[RECORDS Boundary: Start]

Lemma brace_loop_sound fuel p size pos s1 pos' comma s1' s2' :
  0 <= pos -> drop size p = mjoin (rest pos).*2 ->
  brace_loop original fuel p size pos false s1 [] = Done (Some (pos', comma, s1', s2')) ->
  pos <= pos' /\ s1' <> [] /\ exists ds s, Forall2 gdigit ds s /\ s1' = s1 ++ s /\
    if comma then exists bk ds' be, Forall2 gdigit ds' s2' /\
      rest pos = ds ++ (canonicalChar CHAR_COMMA, bk) :: ds' ++
        (canonicalChar CHAR_CLOSE_BRACE, be) :: rest (pos' + 1)
    else s2' = [] /\ exists be, rest pos = ds ++ (canonicalChar CHAR_CLOSE_BRACE, be) :: rest (pos' + 1).
Proof.
  revert p size pos s1. induction fuel as [|fuel IH]; intros p size pos s1 Hp Hd H; [done|].
  cbn [brace_loop] in H. case_decide; [done|]. apply PRes_bind_Done in H as (c & Hc & H).
  destruct (brace_step p size pos c Hp Hd Hc) as (b & E & Hs & Ht & Hdr).
  case_decide as Hcl.
  { case_decide as Hs1; [done|]. apply Done_inj in H. injection H as <- <- <- <-.
    do 2 (split; [done || lia|]). exists [], []. rewrite app_nil_r. split; [constructor|]. split; [done|].
    split; [done|]. exists b. by rewrite E, Hcl. }
  case_decide as Hco.
  { rewrite Hs in H. apply brace_loop_comma in H as (Hle & -> & -> & Hs1 & ds & be & s & E' & Hf & ->); [|lia|done].
    split; [lia|]. split; [done|]. exists [], []. rewrite app_nil_r. split; [constructor|]. split; [done|].
    exists b, ds, be. split; [done|]. by rewrite E, Hco, E'. }
  rewrite Hs, Ht in H. case_decide as Hdig; [|done].
  apply IH in H as (Hle & Hs1 & ds & s & Hf & -> & Hrest); [|lia|done].
  split; [lia|]. split; [done|]. exists ((c, b) :: ds), (unicode_char b :: s).
  split; [by constructor|]. split; [by rewrite <- app_assoc|]. rewrite E. destruct comma.
  - destruct Hrest as (bk & ds' & be & Hf' & E'). exists bk, ds', be. split; [done|]. by rewrite E'.
  - destruct Hrest as (-> & be & E'). split; [done|]. exists be. by rewrite E'.
Qed.
(* ===== verification/SubstringSimilar.v ===== *)
(** * [SubstringSimilarMatcher]: [src/src/jrd/SimilarToMatcher.h]

    SUBSTRING(value SIMILAR pattern ESCAPE escape): the pattern has three parts,
    separated by the escape character and a double quote. Each part, and the
    second and third together, is compiled to an evaluator of SIMILAR TO. The
    result is the substring of the value for the second part. *)

From S2P Require Import Prelude TextType SimilarTo SimilarSpec SimilarLang SimilarParse SimilarEval.

(** ** The split of the pattern *)

(** [lastStart], the bytes written to [newExpr], what [originalPatternPos] points
    to, and [lengths]. *)
Record SplitState := {
  sp_last : Z;
  sp_expr : list Z;
  sp_orig : list Z;
  sp_lengths : list nat
}.

Section Split.
Context `{T : TextType} (escapeChar : Z) (original : list Z).
(** [sizeof(CharType)] *)
Context (width : Z).

(** [patternLen] is in bytes: the end of the pattern, as the code computes it. *)
Definition split_end : Z := patternEnd original * width.

(** The end of a segment, at the escape character before [p]. *)
Definition split_segment (p : Z) (st : SplitState) : PRes SplitState :=
  if decide (2 <= length (sp_lengths st))%nat then Raise isc_invalid_similar_pattern
  else
    let seg := substring (sp_orig st) 0 (p - sp_last st - 1) in
    let orig := drop (length seg) (sp_orig st) in
    let orig := drop (length (substring orig 0 2)) orig in
    Done {| sp_last := p + 1; sp_expr := sp_expr st ++ seg; sp_orig := orig;
            sp_lengths := sp_lengths st ++ [length seg] |}.

Fixpoint split_loop (fuel : nat) (p : Z) (st : SplitState) : PRes SplitState :=
  match fuel with
  | O => NoFuel
  | S fuel =>
      if decide (p < split_end) then
        c ← char_at original p;
        if decide (c <> escapeChar) then split_loop fuel (p + 1) st
        else
          let p := p + 1 in
          if decide (split_end <= p) then Raise isc_invalid_similar_pattern
          else
            c ← char_at original p;
            if decide (c = canonicalChar CHAR_DOUBLE_QUOTE) then
              st ← split_segment p st; split_loop fuel (p + 1) st
            else split_loop fuel (p + 1) st
      else Done st
  end.

(** [newExpr] and the lengths of its three segments. *)
Definition split_pattern : PRes (list Z * nat * nat * nat) :=
  st ← split_loop (S (length (pattern original))) 0
         {| sp_last := 0; sp_expr := []; sp_orig := original; sp_lengths := [] |};
  match sp_lengths st with
  | [l1; l2] =>
      let seg := substring (sp_orig st) 0 (split_end - sp_last st) in
      Done (sp_expr st ++ seg, l1, l2, length seg)
  | _ => Raise isc_invalid_similar_pattern
  end.
End Split.

(** ** The matcher *)

(** A [SimilarToMatcher]: its program and its state. *)
Record Matcher := { mt_ev : Evaluator; mt_state : EvaluatorState }.

Definition Matcher_new `{T : TextType} (escapeChar : Z) (p : list Z) : PRes Matcher :=
  ev ← Evaluator_new escapeChar true p;
  Done {| mt_ev := ev; mt_state := similar_reset ev |}.

Record SubstringMatcher := {
  sm_buffer : list Z;
  sm_r1 : Matcher; sm_r2 : Matcher; sm_r3 : Matcher; sm_r23 : Matcher;
  sm_matchedStart : Z; sm_matchedLength : Z
}.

[RECORDS Boundary: End]

→ YOUR GOAL
Reproduce the data in full, precisely as given.

→ TASK RESULT
Lemma brace_loop_sound fuel p size pos s1 pos' comma s1' s2' :
  0 <= pos -> drop size p = mjoin (rest pos).*2 ->
  brace_loop original fuel p size pos false s1 [] = Done (Some (pos', comma, s1', s2')) ->
  pos <= pos' /\ s1' <> [] /\ exists ds s, Forall2 gdigit ds s /\ s1' = s1 ++ s /\
    if comma then exists bk ds' be, Forall2 gdigit ds' s2' /\
      rest pos = ds ++ (canonicalChar CHAR_COMMA, bk) :: ds' ++
        (canonicalChar CHAR_CLOSE_BRACE, be) :: rest (pos' + 1)
    else s2' = [] /\ exists be, rest pos = ds ++ (canonicalChar CHAR_CLOSE_BRACE, be) :: rest (pos' + 1).
Proof.
  revert p size pos s1. induction fuel as [|fuel IH]; intros p size pos s1 Hp Hd H; [done|].
  cbn [brace_loop] in H. case_decide; [done|]. apply PRes_bind_Done in H as (c & Hc & H).
  destruct (brace_step p size pos c Hp Hd Hc) as (b & E & Hs & Ht & Hdr).
  case_decide as Hcl.
  { case_decide as Hs1; [done|]. apply Done_inj in H. injection H as <- <- <- <-.
    do 2 (split; [done || lia|]). exists [], []. rewrite app_nil_r. split; [constructor|]. split; [done|].
    split; [done|]. exists b. by rewrite E, Hcl. }
  case_decide as Hco.
  { rewrite Hs in H. apply brace_loop_comma in H as (Hle & -> & -> & Hs1 & ds & be & s & E' & Hf & ->); [|lia|done].
    split; [lia|]. split; [done|]. exists [], []. rewrite app_nil_r. split; [constructor|]. split; [done|].
    exists b, ds, be. split; [done|]. by rewrite E, Hco, E'. }
  rewrite Hs, Ht in H. case_decide as Hdig; [|done].
  apply IH in H as (Hle & Hs1 & ds & s & Hf & -> & Hrest); [|lia|done].
  split; [lia|]. split; [done|]. exists ((c, b) :: ds), (unicode_char b :: s).
  split; [by constructor|]. split; [by rewrite <- app_assoc|]. rewrite E. destruct comma.
  - destruct Hrest as (bk & ds' & be & Hf' & E'). exists bk, ds', be. split; [done|]. by rewrite E'.
  - destruct Hrest as (-> & be & E'). split; [done|]. exists be. by rewrite E'.
Qed.
(* ===== verification/SubstringSimilar.v ===== *)
(** * [SubstringSimilarMatcher]: [src/src/jrd/SimilarToMatcher.h]

    SUBSTRING(value SIMILAR pattern ESCAPE escape): the pattern has three parts,
    separated by the escape character and a double quote. Each part, and the
    second and third together, is compiled to an evaluator of SIMILAR TO. The
    result is the substring of the value for the second part. *)

From S2P Require Import Prelude TextType SimilarTo SimilarSpec SimilarLang SimilarParse SimilarEval.

(** ** The split of the pattern *)

(** [lastStart], the bytes written to [newExpr], what [originalPatternPos] points
    to, and [lengths]. *)
Record SplitState := {
  sp_last : Z;
  sp_expr : list Z;
  sp_orig : list Z;
  sp_lengths : list nat
}.

Section Split.
Context `{T : TextType} (escapeChar : Z) (original : list Z).
(** [sizeof(CharType)] *)
Context (width : Z).

(** [patternLen] is in bytes: the end of the pattern, as the code computes it. *)
Definition split_end : Z := patternEnd original * width.

(** The end of a segment, at the escape character before [p]. *)
Definition split_segment (p : Z) (st : SplitState) : PRes SplitState :=
  if decide (2 <= length (sp_lengths st))%nat then Raise isc_invalid_similar_pattern
  else
    let seg := substring (sp_orig st) 0 (p - sp_last st - 1) in
    let orig := drop (length seg) (sp_orig st) in
    let orig := drop (length (substring orig 0 2)) orig in
    Done {| sp_last := p + 1; sp_expr := sp_expr st ++ seg; sp_orig := orig;
            sp_lengths := sp_lengths st ++ [length seg] |}.

Fixpoint split_loop (fuel : nat) (p : Z) (st : SplitState) : PRes SplitState :=
  match fuel with
  | O => NoFuel
  | S fuel =>
      if decide (p < split_end) then
        c ← char_at original p;
        if decide (c <> escapeChar) then split_loop fuel (p + 1) st
        else
          let p := p + 1 in
          if decide (split_end <= p) then Raise isc_invalid_similar_pattern
          else
            c ← char_at original p;
            if decide (c = canonicalChar CHAR_DOUBLE_QUOTE) then
              st ← split_segment p st; split_loop fuel (p + 1) st
            else split_loop fuel (p + 1) st
      else Done st
  end.

(** [newExpr] and the lengths of its three segments. *)
Definition split_pattern : PRes (list Z * nat * nat * nat) :=
  st ← split_loop (S (length (pattern original))) 0
         {| sp_last := 0; sp_expr := []; sp_orig := original; sp_lengths := [] |};
  match sp_lengths st with
  | [l1; l2] =>
      let seg := substring (sp_orig st) 0 (split_end - sp_last st) in
      Done (sp_expr st ++ seg, l1, l2, length seg)
  | _ => Raise isc_invalid_similar_pattern
  end.
End Split.

(** ** The matcher *)

(** A [SimilarToMatcher]: its program and its state. *)
Record Matcher := { mt_ev : Evaluator; mt_state : EvaluatorState }.

Definition Matcher_new `{T : TextType} (escapeChar : Z) (p : list Z) : PRes Matcher :=
  ev ← Evaluator_new escapeChar true p;
  Done {| mt_ev := ev; mt_state := similar_reset ev |}.

Record SubstringMatcher := {
  sm_buffer : list Z;
  sm_r1 : Matcher; sm_r2 : Matcher; sm_r3 : Matcher; sm_r23 : Matcher;
  sm_matchedStart : Z; sm_matchedLength : Z
}.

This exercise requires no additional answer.